Jeff Dean-程序员百科全书- 科技百科 -互联网博物馆，你我的知识加油站

Jeff Dean，Google的软件架构天才。Google大型并发编程框架Map/Reduce作者。

Jeff Dean

在Google，公司最顶尖的编程高手Jeff Dean曾发明过一种先进的方法，该方法可以让一个程序员在几分钟内完成以前需要一个团队做几个月的项目。他还发明了一种神奇的计算机语言，可以让程序员同时在上万台机器上用最短的时间完成极为复杂的计算任务。

Jeff Dean于1999年加入Google，目前是Google系统架构小组的成员。他在Google主要负责开发Google的网页抓取、索引、查询服务以及广告系统等，他对搜索质量实现了多次改进，并实现了Google分布式计算架构的多个部分。

在加入Google之前，他工作于DEC/Compaq的Western实验室，主要从事软件分析工具、微处理器架构以及信息检索等方面的研究。他于1996年在华盛顿大学获得了博士学位，与Craig Chambers一起从事面向对象语言的编译器优化技术方面的研究。在毕业之前，他还在世界卫生组织的艾滋病全球规划署工作过。

[显示部分][显示全部]

个人自述编辑本段 回目录

Jeffrey Dean

Jeff Dean

Google Fellow

I joined Google in mid-1999, and I'm currently a Google Fellow in the Systems Infrastructure Group. My areas of interest include large-scale distributed systems, performance monitoring, compression techniques, information retrieval, application of machine learning to search and other related problems, microprocessor architecture, compiler optimizations, and development of new products that organize existing information in new and interesting ways. While at Google, I've worked on the following projects:

The design and implementation of the initial version of Google's advertising serving system.

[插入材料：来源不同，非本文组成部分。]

(** A member line: its key, and the rest of it. *)
Lemma member_read k r : key_ok k = true ->
  starts_with_chr 45 (k ++ 58 :: r) = false /\
  (r = [] \/ starts_with_chr 32 r = true -> keyColon (k ++ 58 :: r) = Some (length k)) /\
  unquote (u_trimmed (take (length k) (k ++ 58 :: r))) = k /\ drop (length k + 1) (k ++ 58 :: r) = r.
Proof.
  intros Hk. destruct (key_facts k Hk) as (Hq & Hc & Hne & Hd). rewrite take_app_length. split; [by destruct k|]. split; [|split].
  - intros Hr. unfold keyColon. rewrite colon_quiet by done. cbn [colon_loop Nat.add]. unfold scan. cbn [Z.eqb Pos.eqb andb negb].
    destruct Hr as [->|Hr]; [done|]. by rewrite Hr, orb_true_r.
  - assert (Htr : u_trimmed k = k) by (apply trim_by_id, Forall_forall; intros c Hin; by apply key_space, Hc).
    rewrite Htr. unfold unquote. rewrite Htr. destruct k as [|c k]; [done|]. pose proof (key_space c (Hc c ltac:(left))) as Hs. unfold quoted_by. cbn [starts_with_chr].
    zdecides. cbn [andb orb]. by rewrite andb_false_r.
  - replace (length k + 1)%nat with (length (k ++ [58])) by (rewrite length_app; cbn; lia). replace (k ++ 58 :: r) with ((k ++ [58]) ++ r) by (by rewrite <- app_assoc).
    apply drop_app_length.
Qed.

(** *** Reading a block *)

Section Reading.
Variable raw : list qstr.

(** What follows a block is indented less. *)
Definition below (n : Z) (R : list Line) : Prop := match R with [] => True | l :: _ => ln_indent l < n end.
Definition reads (v : json) : Prop := container v -> forall n L R fuel g, 0 <= n -> map tok L = block_lines n v -> below n R -> entry_count v <= g ->
  2 * g + 2 <= Z.of_nat fuel -> parseBlock raw fuel n (L ++ R) g = Some (v, R, g - entry_count v).

Lemma entry_count_nonneg v : 0 <= entry_count v.
Proof.
  induction v as [| |b|n|d|s|l IH|m IH] using json_ind'; try done; cbn [entry_count].
  - induction IH as [|x l Hx _ IH]; cbn [fold_right]; [done|lia].
  - induction IH as [|x l Hx _ IH]; cbn [fold_right]; [done|lia].
Qed.

Lemma container_or_leaf v : yaml_ok v = true -> container v \/ exists t, leaf_text v = Some t.
Proof. intros Hok. destruct (leaf_text v) as [t|] eqn:E; [right; eauto|by left]. Qed.

(** A block whose parts are read from its own lines and what follows them. *)
Lemma tok_cons L i t ls : map tok L = (i, t) :: ls -> exists l L', L = l :: L' /\ ln_indent l = i /\ ln_text l = t /\ map tok L' = ls.
Proof. destruct L as [|l L']; [done|]. cbn [map]. intros [= H1 H2 H3]. by exists l, L'. Qed.
Lemma tok_app L a b : map tok L = a ++ b -> exists L1 L2, L = L1 ++ L2 /\ map tok L1 = a /\ map tok L2 = b.
Proof. intros H. apply List.map_eq_app in H as (L1 & L2 & -> & H1 & H2). by exists L1, L2. Qed.

Lemma below_items n x l R L : 0 <= n -> Forall (fun v => yaml_ok v = true) l -> map tok L = flat_map (item_lines n) l -> below n R -> (n < x) -> below x (L ++ R).
Proof.
  intros Hn Hok HL HR Hx. destruct L as [|l0 L]; cbn [app below]; [destruct R; [done|]; cbn [below] in *; lia|].
  destruct l as [|v l]; [done|]. apply Forall_cons in Hok as [Hv _]. cbn [flat_map] in HL. unfold item_lines at 1 in HL.
  destruct (leaf_text v) eqn:Et; [injection HL as ? ? ?; lia|]. destruct (is_object v); [|injection HL as ? ? ?; lia].
  destruct (head_indent v (n + 2)) as (t & r & E & _); [done|]. rewrite E in HL. cbn [merge_dash app] in HL. injection HL as ? ? ?. lia.
Qed.

Lemma read_seq l : Forall reads l -> Forall (fun v => yaml_ok v = true) l -> forall n L R fuel g arr, 0 <= n ->
  map tok L = flat_map (item_lines n) l -> below n R -> entry_count (JArray l) <= g -> 2 * g + 1 <= Z.of_nat fuel ->
  parseSeq raw fuel n (L ++ R) g arr = Some (arr ++ l, R, g - entry_count (JArray l)).
Proof.
  induction l as [|x l IH]; intros HR Hok n L R fuel g arr Hn HL Hb Hg Hf; (assert (Hg0 : 0 <= g) by (etrans; [apply entry_count_nonneg|exact Hg])); (destruct fuel as [|fuel]; [lia|]).
  - apply map_eq_nil in HL as ->. cbn [app parseSeq entry_count fold_right]. rewrite app_nil_r, Z.sub_0_r. destruct R as [|r R]; [done|].
    cbn [below] in Hb. rewrite (proj2 (Z.eqb_neq (ln_indent r) n)) by lia. done.
  - apply Forall_cons in HR as [Hx HR]. apply Forall_cons in Hok as [Hox Hok]. cbn [flat_map] in HL.
    change (entry_count (JArray (x :: l))) with (1 + entry_count x + entry_count (JArray l)) in *.
    pose proof (entry_count_nonneg x) as Hx0. pose proof (entry_count_nonneg (JArray l)) as Hl0.
    apply tok_app in HL as (L1 & L2 & -> & H1 & H2). rewrite <- app_assoc.
    assert (Hnext : forall g' arr', entry_count (JArray l) <= g' -> g' <= g - 1 -> parseSeq raw fuel n (L2 ++ R) g' arr' = Some (arr' ++ l, R, g' - entry_count (JArray l)))
      by (intros; apply IH; (done || lia)).
    assert (Hdone : forall arr' g', g' = g - 1 - entry_count x -> arr' = arr ++ [x] -> parseSeq raw fuel n (L2 ++ R) g' arr' = Some (arr ++ x :: l, R, g - (1 + entry_count x + entry_count (JArray l)))).
    { intros arr' g' -> ->. rewrite Hnext by lia. rewrite <- app_assoc. cbn [app]. do 2 f_equal. lia. }
    assert (Hbelow : below (n + 2) (L2 ++ R)) by (by apply (below_items n _ l); [| | | |lia]).
    unfold item_lines in H1. destruct (leaf_text x) as [t|] eqn:Et.
    + apply tok_cons in H1 as (l0 & L' & -> & Hi & Ht & H1). apply map_eq_nil in H1 as ->. cbn [app parseSeq]. unfold dash. rewrite Hi, Ht, Z.eqb_refl.
      change (starts_with_chr 45 (lit "- " ++ t)) with true. cbn [andb negb]. rewrite (proj2 (Z.ltb_lt 0 g)) by lia. cbn [negb].
      rewrite item_rest_dash by (by eapply clean_leaf). destruct (scalar_leaf x t Hox Et) as (Hs & _ & Hne). destruct (is_nil t) eqn:En; [by apply is_nil_true in En|].
      rewrite (leaf_colon x t Hox Et), Hs. apply Hdone; [|done]. destruct x as [| | | | | |[|]|]; try done; cbn; lia.
    + assert (Hc : container x) by done. destruct (head_indent x (n + 2) Hc) as (t0 & r0 & E0 & Hd0 & Hd1). pose proof (lines_ok x Hox (n + 2) ltac:(lia)) as Hlo. rewrite E0 in Hlo.
      apply Forall_cons in Hlo as [[_ Hct] _]. cbn [snd] in Hct. destruct (is_object x) eqn:Ex.
      * rewrite E0 in H1. cbn [merge_dash] in H1. apply tok_cons in H1 as (l0 & L' & -> & Hi & Ht & H1). cbn [app parseSeq]. unfold dash. rewrite Hi, Ht, Z.eqb_refl.
        change (starts_with_chr 45 (lit "- " ++ t0)) with true. cbn [andb negb]. rewrite (proj2 (Z.ltb_lt 0 g)) by lia. cbn [negb].
        rewrite item_rest_dash by done. destruct (is_nil t0) eqn:En; [apply is_nil_true in En as ->; by destruct Hct|].
        assert (Hk : exists c, keyColon t0 = Some c).
        { destruct x as [| | | | | | |m]; try done. apply ok_members in Hox as (Hm & _ & Hok'). destruct m as [|[k v] m]; [done|]. apply Forall_cons in Hok' as [[Hk _] _].
          cbn [fst] in Hk. cbn [block_lines flat_map fst snd] in E0. destruct (leaf_text v); cbn [app] in E0; injection E0 as <- _; eexists; apply (member_read k); try done; first [by left|by right]. }
        destruct Hk as [c ->]. change (mkLine (n + 2) t0 (ln_rawIdx l0) :: L' ++ L2 ++ R) with ((mkLine (n + 2) t0 (ln_rawIdx l0) :: L') ++ L2 ++ R).
        rewrite (Hx Hc (n + 2)) by (try lia; try done; cbn [map tok ln_indent ln_text]; by rewrite E0, H1). apply Hdone; [lia|done].
      * apply tok_cons in H1 as (l0 & L' & -> & Hi & Ht & H1). cbn [app parseSeq]. unfold dash. rewrite Hi, Ht, Z.eqb_refl.
        change (starts_with_chr 45 (lit "-")) with true. cbn [andb negb]. rewrite (proj2 (Z.ltb_lt 0 g)) by lia. cbn [negb]. change (item_rest (lit "-")) with (u_trimmed []). change (u_trimmed []) with (@nil Z). cbn [is_nil].
        pose proof H1 as H1'. rewrite E0 in H1'. apply tok_cons in H1' as (l1 & L'' & -> & Hi1 & _ & _). cbn [app]. rewrite Hi1, (proj2 (Z.ltb_lt n (n + 2))) by lia.
        change (l1 :: L'' ++ L2 ++ R) with ((l1 :: L'') ++ L2 ++ R). rewrite (Hx Hc (n + 2)) by (done || lia). apply Hdone; [lia|done].
Qed.

Lemma insert_last k (v : json) acc m : v <> JUndefined -> qm_sorted (acc ++ (k, v) :: m) -> insert k v acc = acc ++ [(k, v)].
Proof.
  intros Hv Hs. assert (E : insert k v acc = qm_insert k v acc) by by destruct v. rewrite E. clear E. induction acc as [|[k1 v1] acc IH]; [done|].
  cbn [app qm_sorted] in Hs. destruct Hs as [Ha Hs]. unfold above in Ha. rewrite Forall_app, Forall_cons in Ha. destruct Ha as (_ & Hk & _). cbn [fst] in Hk.
  cbn [qm_insert app]. by rewrite Hk, IH.
Qed.
(** [send()] on one tab: the tab it leaves and what it sent. *)
Definition send_tab (s : Settings) (rules : option State) (net : Net) (c : Reads) (elapsed : Z) (sentAt : qstr) (t : RepeaterTab) : RepeaterTab * list Sent :=
  if cr_start c || is_nil (tb_host t) || is_nil (tb_request t) then (t, [])
  else
    let encoded := encodeRequestText (tb_request t) (tb_latin1 t) in
    if is_nil encoded then (with_response encodingResponse t, [])
    else
      let request := wireBytes s rules (tb_host t) encoded in
      let '(result, log) := client_send net [] (mkSent (tb_host t) (tb_port t mod 2 ^ 16) (tb_tls t) request) in
      let '(result, hops, log) :=
        followRedirects net (in_scope_of (st_inScope s)) (st_policy s) (st_cookies s) (cr_hop c) (tb_tls t) (tb_host t) (tb_port t) request result log in
      let r := response_of result hops (cr_end c) elapsed in
      (with_history (append_history (mkEntry (tb_request t) (tb_latin1 t) r sentAt) (tb_history t)) (with_response r t), log).
(* ===== verification/ProxyModel.v ===== *)
(** * The live history: Src/FrontEnd/GUI/Models/Proxy

    [ProxyModel] (proxy_model.cpp) is the table of captured transactions with its bounded
    window, [SiteMapModel] (site_map_model.cpp) the hosts with their counts, kept by the
    table's signals, [ProxyFilterModel] (proxy_filter_model.cpp) the filtered view.
    Formatting a time is Qt's ([QtClock]).  A signal's slot runs where the signal is
    emitted: the site map counts a row after it is appended and before old rows go. *)

From stdpp Require Import sorting.
From S2P Require Import Prelude Qt QtSample HttpFraming SessionRules.

Local Open Scope Z_scope.

(** [QDateTime::toString("HH:mm:ss.zzz")] of a valid time, in milliseconds. *)
Class QtClock := { clock_text : Z -> qstr }.

(** What is captured: the request with its [timestamp] ([None] when not valid), the
    response with [wasTls] and [peerAddress]. *)
Record Transaction := mkTx {
  tx_request : HttpRequest; tx_time : option Z; tx_response : HttpResponse; tx_tls : bool; tx_peer : qstr
}.

Section ProxyModel.
Context {Q : QtText} {K : QtClock}.

(** ** The table *)

Record Entry := mkEntry { e_id : Z; e_tx : Transaction }.
Record ProxyModel := mkModel { m_entries : list Entry; m_nextId : Z; m_firstId : Z; m_maxRows : Z }.

Definition newModel : ProxyModel := mkModel [] 1 1 10000.
Definition rowCount (m : ProxyModel) : Z := zlen (m_entries m).
Definition lastId (m : ProxyModel) : Z := m_firstId m + rowCount m - 1.

Definition clear (m : ProxyModel) : ProxyModel := mkModel [] 1 1 (m_maxRows m).

(** The loop of both: rows leave at the front while there are too many. *)
Fixpoint evict (maxRows : Z) (es : list Entry) (first : Z) : list Entry * Z :=
  match es with
  | [] => ([], first)
  | _ :: es' => if maxRows <? zlen es then evict maxRows es' (first + 1) else (es, first)
  end.
Definition trim (m : ProxyModel) : ProxyModel :=
  let '(es, first) := evict (m_maxRows m) (m_entries m) (m_firstId m) in mkModel es (m_nextId m) first (m_maxRows m).

Definition setMaxRowsInMemory (n : Z) (m : ProxyModel) : ProxyModel :=
  trim (mkModel (m_entries m) (m_nextId m) (m_firstId m) (Z.max 100 n)).

(** [addResponse] up to [endInsertRows]; the identifier overflows behind [INT_MAX]. *)
Definition append_row (tx : Transaction) (m : ProxyModel) : option ProxyModel :=
  if m_nextId m =? INT_MAX then None
  else Some (mkModel (m_entries m ++ [mkEntry (m_nextId m) tx]) (m_nextId m + 1) (m_firstId m) (m_maxRows m)).
Definition addResponse (tx : Transaction) (m : ProxyModel) : option ProxyModel := trim <$> append_row tx m.

(** ** Lookups *)

Definition entry_at (m : ProxyModel) (row : Z) : option Entry :=
  if (row <? 0) || (rowCount m <=? row) then None else m_entries m !! Z.to_nat row.
Definition requestAt (m : ProxyModel) (row : Z) : option HttpRequest := tx_request ∘ e_tx <$> entry_at m row.
Definition responseAt (m : ProxyModel) (row : Z) : option HttpResponse := tx_response ∘ e_tx <$> entry_at m row.
Definition hostAt (m : ProxyModel) (row : Z) : qstr := from_option (rq_host ∘ tx_request ∘ e_tx) [] (entry_at m row).
Definition portAt (m : ProxyModel) (row : Z) : Z := from_option (rq_port ∘ tx_request ∘ e_tx) 0 (entry_at m row).
Definition tlsAt (m : ProxyModel) (row : Z) : bool := from_option (tx_tls ∘ e_tx) false (entry_at m row).

(** The guard of the functions by identifier: the row an identifier has, if any. *)
Definition row_of_id (m : ProxyModel) (id : Z) : option Z :=
  if id <? m_firstId m then None
  else let idx := id - m_firstId m in if (idx <? 0) || (rowCount m <=? idx) then None else Some idx.
Definition requestById (m : ProxyModel) (id : Z) : option HttpRequest := row_of_id m id ≫= requestAt m.
Definition responseById (m : ProxyModel) (id : Z) : option HttpResponse := row_of_id m id ≫= responseAt m.
Definition hostById (m : ProxyModel) (id : Z) : qstr := from_option (hostAt m) [] (row_of_id m id).
Definition portById (m : ProxyModel) (id : Z) : Z := from_option (portAt m) 0 (row_of_id m id).
Definition tlsById (m : ProxyModel) (id : Z) : bool := from_option (tlsAt m) false (row_of_id m id).

(** ** What is shown *)

Definition count_chr (c : Z) (s : list Z) : Z := zlen (List.filter (fun x => x =? c) s).

Fixpoint form_params (hs : list (qstr * qstr)) (body : bytes) : Z :=
  match hs with
  | [] => 0
  | h :: hs' =>
      if u_cieq (fst h) (lit "Content-Type") && u_contains_ci (snd h) (lit "application/x-www-form-urlencoded")
      then if is_nil body then 0 else count_chr 38 body + 1
      else form_params hs' body
  end.
Definition countParams (r : HttpRequest) : Z :=
  match index_of 63 (rq_path r) with
  | Some q => if (q + 1 <? length (rq_path r))%nat then count_chr 38 (drop (q + 1) (rq_path r)) + 1 else 0
  | None => 0
  end + form_params (rq_headers r) (rq_body r).

Fixpoint extractMime (hs : list (qstr * qstr)) : qstr :=
  match hs with
  | [] => []
  | h :: hs' =>
      if u_cieq (fst h) (lit "Content-Type")
      then match index_of 59 (snd h) with Some semi => u_trimmed (take semi (snd h)) | None => u_trimmed (snd h) end
      else extractMime hs'
  end.

Inductive Role := IdRole | HostRole | MethodRole | UrlRole | StatusCodeRole | MimeRole | ParamsRole | TlsRole | IpRole | TimestampRole.
(** [QVariant]; [toString], [toInt] and [toBool] of one that holds no such value. *)
Inductive Variant := VNone | VInt (n : Z) | VString (s : qstr) | VBool (b : bool).
Definition v_string (v : Variant) : qstr := match v with VString s => s | _ => [] end.
Definition v_int (v : Variant) : Z := match v with VInt n => n | _ => 0 end.
Definition v_bool (v : Variant) : bool := match v with VBool b => b | _ => false end.

Definition data (m : ProxyModel) (row : Z) (r : Role) : Variant :=
  match entry_at m row with
  | None => VNone
  | Some e =>
      let tx := e_tx e in
      match r with
      | IdRole => VInt (e_id e)
      | HostRole => VString (rq_host (tx_request tx))
      | MethodRole => VString (rq_method (tx_request tx))
      | UrlRole => VString (rq_path (tx_request tx))
      | StatusCodeRole => VInt (rs_statusCode (tx_response tx))
      | MimeRole => VString (extractMime (rs_headers (tx_response tx)))
      | ParamsRole => VInt (countParams (tx_request tx))
      | TlsRole => VBool (tx_tls tx)
      | IpRole => VString (tx_peer tx)
      | TimestampRole => VString (from_option clock_text [] (tx_time tx))
      end
  end.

The design and implementation of five generations of our crawling, indexing, and query serving systems, covering two and three orders of magnitude growth in number of documents searched, number of queries handled per second, and frequency of updates to the system. I recently gave a talk at WSDM'09 about some of the issues involved in building large-scale retrieval systems (slides).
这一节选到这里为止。